(** ** What a patch asks for *)

Inductive Change :=
| Put (path content : bytes)                      (* a whole new content *)
| Remove (path : bytes)
| Revise (path : bytes) (edits : list EditOp)     (* the edits, in order, of the old content *)
| Keep (path : bytes)                             (* a move without edits *)
| Move (from to : bytes).
Abbreviation resolved t := (λ path, resolve_against_cwd path (tool_cwd t)).
(** A section of the freeform text *)
Definition op_changes (t : ToolConfig) (op : PatchFileOp) : list Change :=
  match op with
  | AddFile path c => [Put (resolved t path) c]
  | DeleteFile path => [Remove (resolved t path)]
  | UpdateFile path move_to hs =>
      match move_to with
      | Some dest =>
          [Move (resolved t path) (resolved t dest);
           if bool_decide (hs = []) then Keep (resolved t path) else Revise (resolved t path) (hunk_edit <$> hs)]
      | None => [Revise (resolved t path) (hunk_edit <$> hs)]
      end
  end.
(** An element of the structured form; [None] is one that is ill formed. *)
Definition file_changes (t : ToolConfig) (f : Value Num) : option (list Change) :=
  path ← str_field "file_path" f;
  let path := resolved t path in
  match bool_field "delete" f, str_field "content" f, get (as_bytes "edits") f ≫= as_array with
  | true, None, None => Some [Remove path]
  | false, Some c, None => Some [Put path c]
  | false, None, Some (e :: es) =>
      match parse_ops (λ _, patch_edit_op path) 0 (e :: es) with Ok ops => Some [Revise path ops] | Err _ => None end
  | _, _, _ => None
  end.
Definition requested (t : ToolConfig) (input : Value Num) : option (list Change) :=
  match freeform_of input with
  | Some patch =>
      match parse_freeform_patch debug_str patch with
      | Some (Ok parsed) => Some (concat (op_changes t <$> files parsed))
      | _ => None
      end
  | None =>
      fs ← get (as_bytes "files") input ≫= as_array;
      @concat Change <$> mapM (file_changes t) fs
  end.
(** The change can be made in [w]: it is inside the root, the file that it needs is there,
    what it overwrites or reads was read before, and its edits apply to what is on disk. *)
Definition valid (t : ToolConfig) (w : World) (ch : Change) : Prop :=
  match ch with
  | Put path _ => inside t w path ∧ (fs_exists (disk w) path = false ∨ fresh w path)
  | Remove path => inside t w path ∧ fs_exists (disk w) path = true ∧ fresh w path
  | Revise path edits => inside t w path ∧ fresh w path ∧
      ∃ old c n, fs_read_to_string (disk w) path = Ok old ∧ apply_edits debug_str old edits = Some (Ok (c, n))
  | Keep path => inside t w path ∧ fresh w path ∧ ∃ old, fs_read_to_string (disk w) path = Ok old
  | Move from to => inside t w from ∧ inside t w to
  end.
(** What the changes put, all edits computed from the contents before the patch *)
Definition put (w : World) (ch : Change) : option (bytes * bytes) :=
  match ch with
  | Put path c => Some (path, c)
  | Revise path edits =>
      match fs_read_to_string (disk w) path with
      | Ok old => match apply_edits debug_str old edits with Some (Ok (c, _)) => Some (path, c) | _ => None end
      | Err _ => None
      end
  | Keep path => match fs_read_to_string (disk w) path with Ok old => Some (path, old) | Err _ => None end
  | _ => None
  end.
Definition removed (ch : Change) : option bytes := match ch with Remove path => Some path | _ => None end.
Definition moved (ch : Change) : option (bytes * bytes) := match ch with Move a b => Some (a, b) | _ => None end.
Definition change_path (ch : Change) : list bytes :=
  match ch with Put path _ | Remove path | Revise path _ | Keep path => [path] | Move from to => [from; to] end.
- - -
How to complete this task → From the line that has "path ← str_field" through the line that has "edits => inside", copy every line exactly as it appears above, and leave out all others.

Your response →
  path ← str_field "file_path" f;
  let path := resolved t path in
  match bool_field "delete" f, str_field "content" f, get (as_bytes "edits") f ≫= as_array with
  | true, None, None => Some [Remove path]
  | false, Some c, None => Some [Put path c]
  | false, None, Some (e :: es) =>
      match parse_ops (λ _, patch_edit_op path) 0 (e :: es) with Ok ops => Some [Revise path ops] | Err _ => None end
  | _, _, _ => None
  end.
Definition requested (t : ToolConfig) (input : Value Num) : option (list Change) :=
  match freeform_of input with
  | Some patch =>
      match parse_freeform_patch debug_str patch with
      | Some (Ok parsed) => Some (concat (op_changes t <$> files parsed))
      | _ => None
      end
  | None =>
      fs ← get (as_bytes "files") input ≫= as_array;
      @concat Change <$> mapM (file_changes t) fs
  end.
(** The change can be made in [w]: it is inside the root, the file that it needs is there,
    what it overwrites or reads was read before, and its edits apply to what is on disk. *)
Definition valid (t : ToolConfig) (w : World) (ch : Change) : Prop :=
  match ch with
  | Put path _ => inside t w path ∧ (fs_exists (disk w) path = false ∨ fresh w path)
  | Remove path => inside t w path ∧ fs_exists (disk w) path = true ∧ fresh w path
  | Revise path edits => inside t w path ∧ fresh w path ∧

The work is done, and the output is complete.